A Confession.

At the end of 2019, I listened to Honne's Shrink repeatedly. That song clung to my ear so hard til I wanted to use it for my year recap video - but usual laziness, I didn't do the video.

There's part of the lyric..
You'd better book me a shrink for 2020
'Cause by that time I'm gonna be crazy, crazy

Guess what I just did in this almost mid-2020? Talked to a shrink.

Had always been wanting to talk to one as sometimes I feel I am trapped in my own-created perplexity, a tangled string of thoughts. I never did tho because to pay someone to attend to my rant is a splurge that is not acceptable by my financial counselor (read: myself).

Weeks ago I saw this ad a free of charge shrink consultation to help people in handling their anxiety because of Corona stuff. I was so confident that I could handle my anxiety, I have my uke, I pray, I listen to at least 3 online Sunday services every week, I have consistent self-reflective journal, I will be safe - I will be alright.

I was wrong.

Dark old days replayed back. I was so low, unmotivated and felt regretful of starting a brand new day every morning I wake up. Someday, my heart was so heavy with words locked inside unspoken. I hoped and wished I could cry blasting out my emotion, but tears restrained in my nose - is it where tears piled up? That dark hole isn't unfamiliar. Been there done that, I know how bad it would be if not handled properly, I decided to find help - I googled to retrieve the FOC shrink.

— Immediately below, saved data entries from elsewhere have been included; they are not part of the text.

(* ===== verification/UniSchedInv.v ===== *)
(** What holds of a graph between two operations of the scheduler of
    [UniSched]: the order of the launches and completions so far, the numbers
    of parents that are left, and which nodes the queues hold. *)
From S2P Require Import Prelude Flagcx Arrays C2cRunner KernelTrigger UniDag UniDagShape UniSched UniSchedPool.

(** ** Nodes *)

(** The index of the event or of the slot, the only member that changes. *)
Definition idx_of (d : nodeData) : Z :=
  match d with P2pNode _ e => e | RedNode _ _ _ _ _ _ _ t => t | CpyNode _ _ _ _ e => e end.
Definition static (d : nodeData) : nodeData :=
  match d with
  | P2pNode ops _ => P2pNode ops 0
  | RedNode in1 in2 out count nthreads dt op _ => RedNode in1 in2 out count nthreads dt op 0
  | CpyNode src dst count dt _ => CpyNode src dst count dt 0
  end.
Definition same_node (n0 n : uniRunnerDagNode) : Prop :=
  static (nd_data n) = static (nd_data n0) /\ nd_numChildren n = nd_numChildren n0 /\ nd_children n = nd_children n0.

Definition idx_at (l : list uniRunnerDagNode) (i : Z) : Z := match arr_get l i with Some n => idx_of (nd_data n) | None => -1 end.

Lemma same_red n0 n : same_node n0 n -> is_red n = is_red n0.
Proof. intros (H & _). unfold is_red. by destruct (nd_data n), (nd_data n0). Qed.

Lemma same_kids n0 n : same_node n0 n -> kids n = kids n0.
Proof. intros (_ & H1 & H2). unfold kids. by rewrite H1, H2. Qed.

(** ** The order of events *)

Section Graph.
Variable G : list uniRunnerDagNode.
Abbreviation N := (Z.of_nat (length G)).

Definition red_at (i : Z) : option bool := n ← arr_get G i; Some (is_red n).

(** Every node is launched at most once, after all its parents are complete,
    and found complete at most once, after its launch. *)
Inductive ordered : list node_event -> Prop :=
| ordered_nil : ordered []
| ordered_launch L i : ordered L -> 0 <= i < N -> Launch i ∉ L ->
    (forall u, u ∈ parents G (Z.to_nat i) -> Complete (Z.of_nat u) ∈ L) -> ordered (L ++ [Launch i])
| ordered_complete L i : ordered L -> Launch i ∈ L -> Complete i ∉ L -> ordered (L ++ [Complete i]).

#[export] Instance node_event_eq_dec : EqDecision node_event.
Proof. solve_decision. Defined.

Definition launches (L : list node_event) : list Z := omap (fun e => match e with Launch i => Some i | Complete _ => None end) L.

Lemma elem_of_launches L i : i ∈ launches L <-> Launch i ∈ L.
Proof.
  unfold launches. rewrite list_elem_of_omap. split.
  - intros ([j|j] & Hj & [= <-]). done.
  - intros H. by exists (Launch i).
Qed.

Lemma ordered_launches L : ordered L -> NoDup (launches L) /\ (forall i, Launch i ∈ L -> 0 <= i < N) /\ (forall i, Complete i ∈ L -> Launch i ∈ L).
Proof.
  induction 1 as [|L i HL (H1 & H2 & H3) Hi Hn Hp|L i HL (H1 & H2 & H3) Hi Hn].
  - split; [constructor|]. split; intros i Hi; by apply elem_of_nil in Hi.
  - unfold launches in *. rewrite omap_app. cbn. split; [|split].
    + apply NoDup_app. split; [done|]. split; [|apply NoDup_singleton]. intros j Hj ->%list_elem_of_singleton.
      by apply Hn, elem_of_launches.
    + intros j [Hj|Hj%list_elem_of_singleton]%elem_of_app; [by apply H2|congruence].
    + intros j [Hj|Hj%list_elem_of_singleton]%elem_of_app; [|done]. apply elem_of_app. left. by apply H3.
  - unfold launches in *. rewrite omap_app. cbn. rewrite app_nil_r. split; [done|]. split.
    + intros j [Hj|Hj%list_elem_of_singleton]%elem_of_app; [by apply H2|done].
    + intros j [Hj|Hj%list_elem_of_singleton]%elem_of_app; apply elem_of_app; left; [by apply H3|by injection Hj as ->].
Qed.

(** One launch is left for a node that was not launched. *)
Lemma launches_room L i : ordered L -> 0 <= i < N -> Launch i ∉ L -> Z.of_nat (length (launches L)) < N.
Proof.
  intros HL Hi Hn. destruct (ordered_launches L HL) as (H1 & H2 & _).
  assert (Hlen : (length (i :: launches L) <= length (seqZ 0 N))%nat).
  { apply submseteq_length, NoDup_submseteq.
    - constructor; [by rewrite elem_of_launches|done].
    - intros j [->|Hj]%elem_of_cons; apply elem_of_seqZ; [lia|]. apply elem_of_launches, H2 in Hj. lia. }
  rewrite length_seqZ in Hlen. cbn in Hlen. lia.
Qed.

(** ** Parents *)

(** The parents of the node that are not complete. *)
Definition open_parents (L : list node_event) (v : nat) : list nat := filter (fun u => Complete (Z.of_nat u) ∉ L) (parents G v).

(** [ns]: the numbers of parents; [todo]: the children that the node completed
    last has yet to release. *)
Record counts_ok (L : list node_event) (ns : list Z) (todo : list Z) : Prop := {
  ct_length : length ns = length G;
  ct_value : forall v x, ns !! v = Some x ->
    x = Z.of_nat (length (open_parents L v)) + (if bool_decide (Z.of_nat v ∈ todo) then 1 else 0)
}.

Lemma counts_launch L i ns todo : counts_ok L ns todo -> counts_ok (L ++ [Launch i]) ns todo.
Proof.
  intros [H1 H2]. constructor; [done|]. intros v x Hx. rewrite (H2 v x Hx). unfold open_parents. do 3 f_equal.
  apply list_filter_iff. intros u. rewrite elem_of_app, list_elem_of_singleton. naive_solver.
Qed.

Lemma filter_remove_one {A} `{EqDecision A} (P : A -> Prop) `{forall x, Decision (P x)} (l : list A) (x : A) :
  NoDup l -> P x -> length (filter P l) = (length (filter (fun y => P y /\ y <> x) l) + if bool_decide (x ∈ l) then 1 else 0)%nat.
Proof.
  intros Hl Hx. induction Hl as [|y l Hy Hl IH]; [done|]. rewrite !filter_cons. destruct (decide (y = x)) as [->|Hne].
  - rewrite decide_True by done. rewrite decide_False by tauto. cbn. rewrite IH, bool_decide_eq_false_2 by done.
    rewrite bool_decide_eq_true_2 by left. lia.
  - rewrite (bool_decide_ext (x ∈ y :: l) (x ∈ l)) by (rewrite elem_of_cons; naive_solver).
    destruct (decide (P y)); [rewrite decide_True by done|rewrite decide_False by tauto]; cbn; rewrite IH; lia.
Qed.

(** A node that ends leaves its children to be released. *)
Lemma counts_complete L i n ns : counts_ok L ns [] -> arr_get G i = Some n ->
  Complete i ∉ L -> counts_ok (L ++ [Complete i]) ns (kids n).
Proof.
  intros [H1 H2] Hi Hc. apply arr_get_Some in Hi as [Hi0 Hi]. constructor; [done|]. intros v x Hx. rewrite (H2 v x Hx).
  rewrite bool_decide_eq_false_2 by apply not_elem_of_nil. unfold open_parents.
  rewrite (filter_remove_one (fun u => Complete (Z.of_nat u) ∉ L) _ (Z.to_nat i)); [|apply NoDup_filter, NoDup_seq|by rewrite Z2Nat.id].
  rewrite (list_filter_iff (fun u => Complete (Z.of_nat u) ∉ L ++ [Complete i]) (fun y => Complete (Z.of_nat y) ∉ L /\ y <> Z.to_nat i)).
  2: { intros u. rewrite elem_of_app, list_elem_of_singleton. split; [|intros [??] [?|[= ?]]; [done|lia]].
       intros H. split; [tauto|]. intros ->. apply H. right. by rewrite Z2Nat.id. }
  rewrite (bool_decide_ext (Z.to_nat i ∈ parents G v) (Z.of_nat v ∈ kids n)); [destruct (bool_decide _); lia|].
  unfold parents, is_child. rewrite list_elem_of_filter, elem_of_seq, Hi, bool_decide_eq_true. apply lookup_lt_Some in Hi. naive_solver lia.
Qed.

(** One child is released. *)
Lemma counts_release L c ns todo x :
  counts_ok L ns (c :: todo) -> c ∉ todo -> 0 <= c -> ns !! Z.to_nat c = Some x -> counts_ok L (<[Z.to_nat c := x - 1]> ns) todo.
Proof.
  intros [H1 H2] Hc Hc0 Hx. constructor; [by rewrite length_insert|]. intros v y Hy. destruct (decide (v = Z.to_nat c)) as [->|Hne].
  - rewrite list_lookup_insert_eq in Hy by (by eapply lookup_lt_Some). injection Hy as <-. rewrite (H2 _ x Hx), Z2Nat.id by done.
    rewrite bool_decide_eq_true_2 by left. rewrite bool_decide_eq_false_2 by done. lia.
  - rewrite list_lookup_insert_ne in Hy by done. rewrite (H2 v y Hy).
    rewrite (bool_decide_ext (Z.of_nat v ∈ c :: todo) (Z.of_nat v ∈ todo)); [done|]. rewrite elem_of_cons. naive_solver lia.
Qed.

(** A node that waits for nobody has only complete parents. *)
Lemma counts_zero L ns v : counts_ok L ns [] -> ns !! v = Some 0 -> forall u, u ∈ parents G v -> Complete (Z.of_nat u) ∈ L.
Proof.
  intros [_ H] Hv u Hu. specialize (H v 0 Hv). rewrite bool_decide_eq_false_2 in H by apply not_elem_of_nil.
  destruct (decide (Complete (Z.of_nat u) ∈ L)); [done|]. exfalso.
  assert (u ∈ open_parents L v) by (apply list_elem_of_filter; done). destruct (open_parents L v); [by eapply elem_of_nil|cbn in H; lia].
Qed.

(** ** Queues *)

Definition blocked (ns : list Z) : list Z := filter (fun x => x <> 0) ns.

(** [Q]: the ready nodes, [F]: those in flight. *)
Record queues_ok (ns : list Z) (L : list node_event) (Q F : list Z) (pending : Z) : Prop := {
  qs_nodup : NoDup (Q ++ F);
  qs_ready : forall i, i ∈ Q -> 0 <= i < N /\ Launch i ∉ L;
  qs_inflight : forall i, i ∈ F <-> Launch i ∈ L /\ Complete i ∉ L;
  qs_zero : forall v x, ns !! v = Some x -> x = 0 <-> Z.of_nat v ∈ Q \/ Launch (Z.of_nat v) ∈ L;
  qs_pending : pending = Z.of_nat (length (blocked ns))
}.

Lemma queues_perm ns L Q Q' F F' k : Q ≡ₚ Q' -> F ≡ₚ F' -> queues_ok ns L Q F k -> queues_ok ns L Q' F' k.
Proof.
  intros HQ HF [H1 H2 H3 H4 H5]. constructor; [by rewrite <- HQ, <- HF|intros i; rewrite <- HQ; apply H2|intros i; rewrite <- HF; apply H3| |done].
  intros v x Hx. rewrite <- HQ. by apply H4.
Qed.

Lemma queues_launch ns L i Q F k : queues_ok ns L (i :: Q) F k -> (forall j, Complete j ∈ L -> Launch j ∈ L) ->
  queues_ok ns (L ++ [Launch i]) Q (i :: F) k.
Proof.
  intros [H1 H2 H3 H4 H5] HL. cbn in H1. apply NoDup_cons in H1 as [Hi H1]. rewrite elem_of_app in Hi.
  destruct (H2 i) as [Hir Hil]; [by left|]. constructor; [|..|done].
  - rewrite <- Permutation_middle. constructor; [by rewrite elem_of_app|done].
  - intros j Hj. destruct (H2 j) as [Hr Hl]; [by right|]. split; [done|]. rewrite elem_of_app, list_elem_of_singleton.
    intros [?|[= ->]]; [done|tauto].
  - intros j. rewrite elem_of_cons, H3, !elem_of_app, !list_elem_of_singleton. specialize (HL j). split.
    + intros [->|[? ?]]; [split; [by right|intros [?|?]; [by apply Hil, HL|done]]|split; [by left|intros [?|?]; done]].
    + intros [[?|[= ->]] Hc]; [right|by left]. split; [done|]. tauto.
  - intros v x Hx. rewrite (H4 v x Hx), elem_of_cons, elem_of_app, list_elem_of_singleton. naive_solver.
Qed.

Lemma queues_complete ns L i Q F k : queues_ok ns L Q (i :: F) k -> queues_ok ns (L ++ [Complete i]) Q F k.
Proof.
  intros [H1 H2 H3 H4 H5]. rewrite <- Permutation_middle in H1. apply NoDup_cons in H1 as [Hi H1]. rewrite elem_of_app in Hi.
  constructor; [done|..|done].
  - intros j Hj. destruct (H2 j Hj) as [Hr Hl]. split; [done|]. rewrite elem_of_app, list_elem_of_singleton. intros [?|?]; done.
  - intros j. rewrite !elem_of_app, !list_elem_of_singleton. specialize (H3 j). rewrite elem_of_cons in H3. split.
    + intros Hj. split; [left; tauto|]. intros [?|[= ->]]; tauto.
    + intros [[?|?] Hc]; [|done]. destruct (decide (j = i)) as [->|]; [exfalso; apply Hc; by right|]. naive_solver.
  - intros v x Hx. rewrite (H4 v x Hx), elem_of_app, list_elem_of_singleton. naive_solver.
Qed.

(** One parent less for [c]. *)
Lemma queues_release ns L Q F k c x : queues_ok ns L Q F k -> length ns = length G -> 0 <= c -> ns !! Z.to_nat c = Some x -> 0 < x ->
  queues_ok (<[Z.to_nat c := x - 1]> ns) L (if x - 1 =? 0 then c :: Q else Q) F (if x - 1 =? 0 then k - 1 else k).
Proof.
  intros [H1 H2 H3 H4 H5] Hlen0 Hc Hx Hpos. pose proof (H4 _ x Hx) as Hz. rewrite Z2Nat.id in Hz by done.
  pose proof (lookup_lt_Some _ _ _ Hx) as Hlt.
  assert (Hcr : c ∉ Q /\ Launch c ∉ L) by (split; intros ?; (assert (x = 0) by tauto); lia). destruct Hcr as [Hcq Hcl].
  pose proof (length_filter_insert (fun y => y <> 0) ns (Z.to_nat c) x (x - 1) Hx) as Hlen. rewrite (bool_decide_eq_true_2 (x <> 0)) in Hlen by lia.
  assert (Hf : c ∉ F) by (rewrite H3; tauto).
  assert (Hz' : forall v y, <[Z.to_nat c := x - 1]> ns !! v = Some y ->
    y = 0 <-> Z.of_nat v ∈ (if x - 1 =? 0 then c :: Q else Q) \/ Launch (Z.of_nat v) ∈ L).
  { intros v y Hy. destruct (decide (v = Z.to_nat c)) as [->|Hne].
    - rewrite list_lookup_insert_eq in Hy by done. injection Hy as <-. rewrite Z2Nat.id by done.
      destruct (Z.eqb_spec (x - 1) 0); [rewrite elem_of_cons|]; tauto.
    - rewrite list_lookup_insert_ne in Hy by done. rewrite (H4 v y Hy). destruct (x - 1 =? 0); [|done]. rewrite elem_of_cons. naive_solver lia. }
  unfold blocked in *. destruct (Z.eqb_spec (x - 1) 0).
  - rewrite bool_decide_eq_false_2 in Hlen by lia. cbn [Nat.b2n] in Hlen. constructor; [..|done|unfold blocked; lia].
    + cbn. constructor; [rewrite elem_of_app; tauto|done].
    + intros j [->|Hj]%elem_of_cons; [|by apply H2]. split; [lia|done].
    + done.
  - rewrite bool_decide_eq_true_2 in Hlen by lia. cbn [Nat.b2n] in Hlen. constructor; try done. unfold blocked. lia.
Qed.

(** With empty queues and no child to release, every node is complete. *)
Lemma queues_idle ns L k : dag_ok G -> counts_ok L ns [] -> queues_ok ns L [] [] k -> k = 0 /\ forall i, 0 <= i < N -> Complete i ∈ L.
Proof.
  intros HG Hct [_ _ H3 H4 H5].
  assert (HLC : forall i, Launch i ∈ L -> Complete i ∈ L).
  { intros i Hi. destruct (decide (Complete i ∈ L)); [done|]. exfalso. apply (not_elem_of_nil (A := Z) i), H3. done. }
  destruct (dk_acyclic _ HG) as (depth & Hdepth).
  assert (Hlow : exists lo, forall v, (v < length G)%nat -> lo <= depth v).
  { clear. induction (length G) as [|m [lo IH]]; [exists 0; intros; lia|]. exists (Z.min lo (depth m)). intros v Hv.
    destruct (decide (v = m)) as [->|]; [lia|]. specialize (IH v). lia. }
  destruct Hlow as (lo & Hlow).
  assert (Hall : forall m v, (v < length G)%nat -> depth v < lo + Z.of_nat m -> Complete (Z.of_nat v) ∈ L).
  { induction m as [|m IH]; intros v Hv Hm; [specialize (Hlow v Hv); lia|]. apply HLC.
    destruct (lookup_lt_is_Some_2 ns v) as [x Hx]; [by rewrite (ct_length _ _ _ Hct)|].
    assert (Hx0 : x = 0).
    { rewrite (ct_value _ _ _ Hct v x Hx), bool_decide_eq_false_2 by apply not_elem_of_nil.
      destruct (open_parents L v) as [|u us] eqn:E; [done|]. exfalso. assert (Hu : u ∈ open_parents L v) by (rewrite E; left).
      apply list_elem_of_filter in Hu as [Hu Hp]. apply Hu. unfold parents, is_child in Hp.
      apply list_elem_of_filter in Hp as [Hc Hur%elem_of_seq]. destruct (G !! u) as [n|] eqn:Hn; [|done].
      apply bool_decide_eq_true in Hc. specialize (Hdepth u n _ Hn Hc). rewrite Nat2Z.id in Hdepth. apply IH; lia. }
    destruct (proj1 (H4 v x Hx) Hx0) as [Hq|?]; [by apply elem_of_nil in Hq|done]. }
  assert (HC : forall i, 0 <= i < N -> Complete i ∈ L).
  { intros i Hi. rewrite <- (Z2Nat.id i) by lia. apply (Hall (Z.to_nat (depth (Z.to_nat i) - lo + 1))); [lia|]. specialize (Hlow (Z.to_nat i)). lia. }
  split; [|done]. rewrite H5. destruct (blocked ns) as [|x xs] eqn:E; [done|]. exfalso.
  assert (Hx : x ∈ blocked ns) by (rewrite E; left). apply list_elem_of_filter in Hx as [Hx [v Hv]%list_elem_of_lookup].
  apply Hx. rewrite (ct_value _ _ _ Hct v x Hv), bool_decide_eq_false_2 by apply not_elem_of_nil.
  destruct (open_parents L v) as [|u us] eqn:E'; [done|]. exfalso. assert (Hu : u ∈ open_parents L v) by (rewrite E'; left).
  apply list_elem_of_filter in Hu as [Hu Hp]. apply Hu, HC. apply list_elem_of_filter in Hp as [_ Hp%elem_of_seq]. lia.
Qed.

(** The graph before the first launch. *)
Lemma counts_init : dag_ok G -> counts_ok [] (nd_numParents <$> G) [].
Proof.
  intros HG. constructor; [by rewrite length_fmap|]. intros v x. rewrite list_lookup_fmap. destruct (G !! v) as [n|] eqn:Hn; cbn; [|done].
  intros [= <-]. rewrite (dk_parents _ HG v n Hn), bool_decide_eq_false_2 by apply not_elem_of_nil. rewrite Z.add_0_r. unfold open_parents.
  rewrite filter_all; [done|]. apply Forall_forall. intros u _. apply not_elem_of_nil.
Qed.

End Graph.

Though I was pretty sure that I need help. I was hesitant - leaving the form unfilled, is shrink really necessary?
Am I that lonely that couldn't just chat my friends or cell group leader to talk it out like normal girls do? Am I losing my spiritual self that couldn't just pray, worship, cry out loud like usual?

Weeks of weeks before I listened to this podcast that say it's normal to look for a shrink just to have someone to talk to, bonus point they can offer professional insights and neutral perspective - since they aren't included in any of your social circle. Looking for a shrink doesn't mean you are crazy or unnormal. Mental health is supposed to be treated equally as physical health. When you feel unwell, and pharmacy medicine (friends) don't work, then seek a doctor. So when your mental mind is unwell, it's undeniably normal to look for professional help.

Else, going to a shrink doesn't turn me into an agnostic - I console myself. God doesn't go down Himself to save a sinking woman, He sent help three times that were rejected by the woman. That FOC shrink is one of Godsent, I suppose. Settling down, I filled the form up and scheduled a therapy via WA so I can always reread and reprocess.

I started the session straight-forward. I told her - the shrink, I have anxiety and cause of it, also my own self-diagnose of impostor syndrome. I was so articulate and organised in elaborating my feeling. Perhaps I'm her easiest patient ever as I was so conscious of what I am feeling. She asked questions which drove me to think the session was going nowhere. I expected a direct diagnose and straight forward revelation of my problem. But who am I to judge, her questions, though I thought going round and round, were actually the peeling session.

So we spent 1.5 hour of session with 3-5 minute interval of reply. I asked for the conclusion and as usual, she asked me back how I felt and what did I get. Perhaps this is how a shrink works? To test the patient for what they are thinking first? Well, so she concluded as below, you might think I am so crazy to share my personal diagnose into internet. What she wrote was so generic that I thought it's a part of somewhat personality test result from internet. Also, I thought this what happened to me also is likely to happen to other people (read: overthinking girl) as well, so #sharingiscaring.


To my surprise as well, there's another post that have been sitting on my draft for days circling around this concept above. I must say, for a FOC service, she's good, so I changed the feedback score from 3 to 4 for her because of this 2 last messages.